The Cardiovascular System

The heart and circulatory system make up the cardiovascular system. The heart works

as a pump that pushes blood to the organs, tissues, and cells of the body. Blood delivers oxygen

and nutrients to every cell and removes the carbon dioxide and waste products made by those

cells. Blood is carried from the heart to the rest of the body through a complex network of

arteries, arterioles, and capillaries. Blood is returned to the heart through venules and veins.

The one-way circulatory system carries blood to all parts of the body. This process of

blood flow within the body is called circulation. Arteries carry oxygen-rich blood away from the

heart, and veins carry oxygen-poor blood back to the heart. In pulmonary circulation, though,

the roles are switched. It is the pulmonary artery that brings oxygen-poor blood into the lungs

and the pulmonary vein that brings oxygen-rich blood back to the heart. (Rod R. Seeley et. al,

Essentials of Anatomy and Physiology 5th edition, McGraw-Hill Int. NY 10020 2005)

Twenty major arteries make a path through the tissues, where they branch into smaller

vessels called arterioles. Arterioles further branch into capillaries, the true deliverers of oxygen

and nutrients to the cells. Most capillaries are thinner than a hair. In fact, many are so tiny, only

one blood cell can move through them at a time. Once the capillaries deliver oxygen and

nutrients and pick up carbon dioxide and other waste, they move the blood back through wider

vessels called venules. Venules eventually join to form veins, which deliver the blood back to

the heart to pick up oxygen. Vasoconstriction or the spasm of smooth muscles around the

blood vessels causes and decrease in blood flow but an increase in pressure. In vasodilation, the

lumen of the blood vessel increase in diameter thereby allowing increase in blood flow. There is

no tension on the walls of the vessels therefore, there is lower pressure. (Rod R. Seeley et. al,

Essentials of Anatomy and Physiology 5th edition, McGraw-Hill Int. NY 10020 2005)

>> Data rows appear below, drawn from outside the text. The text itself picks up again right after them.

Lemma register_ok o sc y h : scope_inv o sc -> named o y -> heap_full h ->
  exists b m h', scope_register_appended_symbol o (pushed sc y) (length (symbols sc)) h = Ret (set_index b m (pushed sc y), h') /\
    heap_full h' /\ scope_inv o (set_index b m (pushed sc y)).
Proof.
  intros Hsc Hy Hh. destruct (ensure_pushed o sc y h Hsc Hy Hh) as (ok & b & m & h' & Hh' & E & Hok).
  set (n := length (symbols sc)) in *. unfold scope_register_appended_symbol. rewrite E. cbn [obind].
  assert (length (symbols sc ++ [y]) = S n) as Hlen by (rewrite length_app; simpl; lia).
  assert (forall z, z ∈ symbols sc ++ [y] -> named o z) as Hn'.
  { intros z Hz. apply elem_of_app in Hz as [Hz| ->%list_elem_of_singleton]; [by apply (sc_named _ _ Hsc)|done]. }
  destruct ok; cbn [negb].
  - destruct Hok as (b' & -> & Hs & Hl & Hmin & Ht). pose proof (size_pos m Hs). simpl name_index_bucket_count.
    rewrite (proj2 (Nat.eqb_neq m 0)) by lia. simpl symbols. rewrite lookup_app_r, Nat.sub_diag by done. simpl lookup.
    destruct Hy as (sy & l & Ey & Hnm). cbn [deref obind]. unfold sym. rewrite Ey. cbn [deref obind]. rewrite Hnm.
    cbn [hash_name deref obind]. simpl name_index. cbn [deref obind].
    assert (key o (symbols sc ++ [y]) n = Some l) as Hk.
    { unfold key, n. rewrite lookup_app_r, Nat.sub_diag by done. simpl. by rewrite Ey. }
    assert (forall bt, table_inv m (key o (symbols sc ++ [y])) key_hash bt (seq 0 (S n)) ->
              scope_inv o (set_index (Some bt) m (pushed sc y))) as Hdone.
    { intros bt Hbt. split; simpl; [done|done|]. intros ? [= <-]. rewrite Hlen. do 2 (split; [done|]). lia. }
    destruct Ht as [Ht|Ht]; rewrite (ti_length _ _ _ _ _ Ht).
    + destruct (probe_insert m (key o (symbols sc ++ [y])) key_hash b' (seq 0 n) n (fun j => (j =? n)%nat) (S m) Hs Ht)
        as (p & Ep & Hp & Ht'); [rewrite length_seq; lia|rewrite elem_of_seq; lia| |lia|].
      { intros j Hj%elem_of_seq. apply Nat.eqb_neq. lia. }
      assert (home m (key o (symbols sc ++ [y])) key_hash n = slot_of (mettle_fnv1a_hash l) (m - 1)) as Hhm
        by (unfold home; by rewrite Hk).
      rewrite Hhm in Ep. rewrite Ep. cbn [obind]. exists (Some (<[p:=S n]> b')), m, h'. split; [done|].
      split; [done|]. apply Hdone. rewrite seq_S. done.
    + destruct (probe_registered o (symbols sc ++ [y]) m b' (S n) l n Hs Ht) as [p Ep]; [lia|lia|done|].
      rewrite Ep. cbn [obind]. exists (Some b'), m, h'. auto.
  - destruct Hok as (-> & -> & Hl). exists None, O, h'. split; [done|]. split; [done|].
    split; simpl; [done| |done]. intros _. split; [done|]. by rewrite Hlen.
Qed.
End SymbolTableCorrect.
(* ===== verification/Scoping.v ===== *)
(** The symbol table as a stack of lists of symbols.

    An abstract machine keeps, for each open scope, the symbols in order of
    declaration; the functions of symbol_table.c simulate it step by step
    while memory is granted.  Scoping rules follow: what happens between
    entering a scope and leaving it does not change what names mean after. *)
From stdpp Require Import gmap.
From S2P Require Import Prelude StringIntern Types Probe SymbolTable SymbolTableCorrect.
#[local] Open Scope Z_scope.

Module Scoping.
Import Types Probe SymbolTable SymbolTableCorrect.

(** * Operations *)

(** Calls on the table; a declaration creates the symbol it declares. *)
Inductive op :=
| Enter (ty : ScopeType)
| Exit
| DeclareSymbol (sy : Symbol)
| DeclareForward (sy : Symbol)
| Resolve (sy : Symbol)
| Insert (sy : Symbol)
| Lookup (n : cstr)
| LookupCurrent (n : cstr).

Inductive answer := Done (ok : bool) | Found (y : option nat).

(** A new object at an address not in use. *)
Definition new_address (o : gmap nat Symbol) : nat := fresh (dom o : gset nat).

Definition create (sy : Symbol) (s : st) : nat * st :=
  let y := new_address (objects s) in (y, with_objects (<[y := sy]> (objects s)) s).

Definition step (fuel : nat) (c : op) (s : st) : outcome (answer * st) :=
  match c with
  | Enter ty => let (ok, s) := symbol_table_enter_scope ty s in Ret (Done ok, s)
  | Exit => Ret (Done true, symbol_table_exit_scope s)
  | DeclareSymbol sy =>
      let (y, s) := create sy s in let! (ok, s) := symbol_table_declare fuel s y in Ret (Done ok, s)
  | DeclareForward sy =>
      let (y, s) := create sy s in let! (ok, s) := symbol_table_declare_forward fuel s y in Ret (Done ok, s)
  | Resolve sy =>
      let (y, s) := create sy s in
      let! (ok, s) := symbol_table_resolve_forward_declaration fuel s y in Ret (Done ok, s)
  | Insert sy => let (y, s) := create sy s in let! s := symbol_table_insert s y in Ret (Done true, s)
  | Lookup n => let! (y, s) := symbol_table_lookup s n in Ret (Found y, s)
  | LookupCurrent n => let! y := symbol_table_lookup_current_scope s n in Ret (Found y, s)
  end.

Fixpoint run {S} (f : op -> S -> outcome (answer * S)) (cs : list op) (s : S) : outcome (list answer * S) :=
  match cs with
  | [] => Ret ([], s)
  | c :: cs => let! (r, s) := f c s in let! (rs, s) := run f cs s in Ret (r :: rs, s)
  end.

(** * The abstract machine *)

(** Scope identifiers with the symbols declared, innermost scope first. *)
Record Spec := mkSpec {
  levels : list (Z * list nat);
  next_level : Z;
  objs : gmap nat Symbol;
  typs : types
}.

Definition set_levels (l : list (Z * list nat)) (a : Spec) : Spec := mkSpec l (next_level a) (objs a) (typs a).
Definition set_objs (o : gmap nat Symbol) (a : Spec) : Spec := mkSpec (levels a) (next_level a) o (typs a).

Definition sp_create (sy : Symbol) (a : Spec) : nat * Spec :=
  let y := new_address (objs a) in (y, set_objs (<[y := sy]> (objs a)) a).

Definition sp_enter (a : Spec) : bool * Spec :=
  if next_level a =? 2 ^ 64 - 1 then (false, a)
  else (true, mkSpec ((next_level a, []) :: levels a) (next_level a + 1) (objs a) (typs a)).

Definition sp_exit (a : Spec) : Spec :=
  match levels a with
  | (_, ys) :: (_ :: _) => mkSpec (tail (levels a)) (next_level a) (foldr delete (objs a) ys) (typs a)
  | _ => a
  end.

Definition sp_current (a : Spec) (n : cstr) : option nat :=
  match n, levels a with Some l, (_, ys) :: _ => first_named (objs a) ys l | _, _ => None end.

Fixpoint first_level (o : gmap nat Symbol) (ls : list (Z * list nat)) (l : list Z) : option nat :=
  match ls with
  | [] => None
  | (_, ys) :: ls => match first_named o ys l with Some y => Some y | None => first_level o ls l end
  end.

Definition sp_find (a : Spec) (n : cstr) : option nat :=
  match n with Some l => first_level (objs a) (levels a) l | None => None end.

Definition sp_lookup (a : Spec) (n : cstr) : outcome (option nat * Spec) :=
  match sp_find a n with
  | Some y =>
      let! sy := sym (objs a) y in
      Ret (Some y, set_objs (<[y := set_flags (is_initialized sy) (is_forward_declaration sy) true sy]> (objs a)) a)
  | None => Ret (None, a)
  end.

Definition sp_append (a : Spec) (y : nat) : outcome (bool * Spec) :=
  match levels a with
  | [] => Ret (false, a)
  | (i, ys) :: rest =>
      let! sy := sym (objs a) y in
      Ret (true, mkSpec ((i, ys ++ [y]) :: rest) (next_level a) (<[y := set_scope i sy]> (objs a)) (typs a))
  end.

(** A symbol that can be declared at all. *)
Definition declarable (sy : Symbol) : outcome bool :=
  match name sy with
  | None | Some [] => Ret false
  | Some _ =>
      if bool_decide (stype sy = None) then Ret false
      else if bool_decide (skind sy = SYMBOL_FUNCTION) && (0 <? parameter_count sy)%nat then
        if bool_decide (parameter_names sy = None) || bool_decide (parameter_types sy = None) then Ret false
        else params_present sy (parameter_count sy) 0
      else Ret true
  end.

(** A function completes an earlier forward declaration of its signature. *)
Definition completes (fuel : nat) (a : Spec) (se sy : Symbol) : outcome bool :=
  if bool_decide (skind sy = SYMBOL_FUNCTION) && bool_decide (skind se = SYMBOL_FUNCTION) &&
     is_forward_declaration se
  then function_signatures_match fuel (typs a) se sy else Ret false.

Definition sp_complete (e : nat) (se : Symbol) (a : Spec) : Spec :=
  set_objs (<[e := set_flags true false (is_used se) se]> (objs a)) a.

Definition sp_declare (fuel : nat) (a : Spec) (y : nat) : outcome (bool * Spec) :=
  let! sy := sym (objs a) y in
  let! ok := declarable sy in
  if negb ok then Ret (false, a)
  else
    match sp_current a (name sy) with
    | Some e =>
        let! se := sym (objs a) e in
        let! ok := completes fuel a se sy in Ret (ok, if ok : bool then sp_complete e se a else a)
    | None => sp_append a y
    end.

Definition sp_declare_forward (fuel : nat) (a : Spec) (y : nat) : outcome (bool * Spec) :=
  let! sy := sym (objs a) y in
  if negb (bool_decide (skind sy = SYMBOL_FUNCTION)) then Ret (false, a)
  else
    match sp_current a (name sy) with
    | Some e => let! se := sym (objs a) e in let! ok := completes fuel a se sy in Ret (ok, a)
    | None =>
        sp_declare fuel (set_objs (<[y := set_flags (is_initialized sy) true (is_used sy) sy]> (objs a)) a) y
    end.

Definition sp_resolve (fuel : nat) (a : Spec) (y : nat) : outcome (bool * Spec) :=
  let! sy := sym (objs a) y in
  if negb (bool_decide (skind sy = SYMBOL_FUNCTION)) then Ret (false, a)
  else
    match sp_current a (name sy) with
    | Some e =>
        let! se := sym (objs a) e in
        let! ok := completes fuel a se sy in Ret (ok, if ok : bool then sp_complete e se a else a)
    | None => sp_declare fuel (set_objs (<[y := set_flags true false (is_used sy) sy]> (objs a)) a) y
    end.

Definition sp_step (fuel : nat) (c : op) (a : Spec) : outcome (answer * Spec) :=
  match c with
  | Enter _ => let (ok, a) := sp_enter a in Ret (Done ok, a)
  | Exit => Ret (Done true, sp_exit a)
  | DeclareSymbol sy => let (y, a) := sp_create sy a in let! (ok, a) := sp_declare fuel a y in Ret (Done ok, a)
  | DeclareForward sy =>
      let (y, a) := sp_create sy a in let! (ok, a) := sp_declare_forward fuel a y in Ret (Done ok, a)
  | Resolve sy => let (y, a) := sp_create sy a in let! (ok, a) := sp_resolve fuel a y in Ret (Done ok, a)
  | Insert sy => let (y, a) := sp_create sy a in let! (_, a) := sp_append a y in Ret (Done true, a)
  | Lookup n => let! (y, a) := sp_lookup a n in Ret (Found y, a)
  | LookupCurrent n => Ret (Found (sp_current a n), a)
  end.

(** The abstract state of a table. *)
Definition abs (s : st) : Spec :=
  mkSpec ((fun sc => (scope_id sc, symbols sc)) <$> scopes (table s)) (next_scope_id (table s)) (objects s) (tys s).

(** * Simulation *)

Definition all_symbols (s : st) : list nat := mjoin (symbols <$> scopes (table s)).

Record wf (s : st) : Prop := {
  wf_open : scopes (table s) <> [];
  wf_inv : forall sc, sc ∈ scopes (table s) -> scope_inv (objects s) sc;
  wf_nodup : NoDup (all_symbols s);
  wf_heap : heap_full (mem s)
}.

(** The abstract outcome [p] describes the concrete one [m]. *)
Definition simulates {R} (m : outcome (R * st)) (p : outcome (R * Spec)) : Prop :=
  match p with
  | Ret (r, a) => exists s, m = Ret (r, s) /\ abs s = a /\ wf s
  | Undef => m = Undef
  | NoFuel => m = NoFuel
  end.

Lemma simulates_ret {R} (r : R) s : wf s -> simulates (Ret (r, s)) (Ret (r, abs s)).
Proof. intros H. by exists s. Qed.

Lemma simulates_bind {R R'} m p (f : R * st -> outcome (R' * st)) (g : R * Spec -> outcome (R' * Spec)) :
  simulates m p -> (forall r s, wf s -> simulates (f (r, s)) (g (r, abs s))) ->
  simulates (obind m f) (obind p g).
Proof.
  intros H Hk. destruct p as [[r a]| |]; simpl in H; [|by rewrite H..].
  destruct H as (s & -> & <- & Hs). by apply Hk.
Qed.

Lemma simulates_pure {A R} (m : outcome A) (f : A -> outcome (R * st)) (g : A -> outcome (R * Spec)) :
  (forall v, m = Ret v -> simulates (f v) (g v)) -> simulates (obind m f) (obind m g).
Proof. intros H. destruct m; simpl; [by apply H|done..]. Qed.

Lemma in_scope_all s sc y : sc ∈ scopes (table s) -> y ∈ symbols sc -> y ∈ all_symbols s.
Proof. intros H1 H2. unfold all_symbols. apply list_elem_of_join. exists (symbols sc). split; [done|]. by apply list_elem_of_fmap_2. Qed.

(** Changes of the store that keep the names of the declared symbols. *)
Lemma wf_objects s o : wf s -> same_names (objects s) o (all_symbols s) -> wf (with_objects o s).
Proof.
  intros [H1 H2 H3 H4] Hn. split; [done| |done..]. intros sc Hsc. eapply scope_inv_same; [|by apply H2].
  intros y Hy. apply Hn. by eapply in_scope_all.
Qed.

Lemma same_names_insert o y sy sy' ys : o !! y = Some sy -> name sy' = name sy -> same_names o (<[y := sy']> o) ys.
Proof.
  intros E Hn z _. destruct (decide (z = y)) as [->|Hne].
  - rewrite lookup_insert_eq, E. simpl. by rewrite Hn.
  - by rewrite lookup_insert_ne.
Qed.

Lemma same_names_fresh o y sy ys : y ∉ ys -> same_names o (<[y := sy]> o) ys.
Proof. intros Hy z Hz. rewrite lookup_insert_ne; [done|]. intros ->. done. Qed.

Lemma wf_flags s y sy i f u : wf s -> objects s !! y = Some sy ->
  wf (with_objects (<[y := set_flags i f u sy]> (objects s)) s).
Proof. intros H E. apply wf_objects; [done|]. by eapply same_names_insert. Qed.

Various external factors also cause changes in blood pressure and pulse rate. An

elevation or decline may be detrimental to health. Changes may also be caused or aggravated

by other disease conditions existing in other parts of the body. The blood is part of the

circulatory system. Whole blood contains three types of blood cells, including: red blood cells,

white blood cells and platelets.



Blood also contains important proteins called clotting factors, which are critical to the

clotting process. Although platelets alone can plug small blood vessel leaks and temporarily

stop or slow bleeding, the action of clotting factors is needed to produce a strong, stable clot.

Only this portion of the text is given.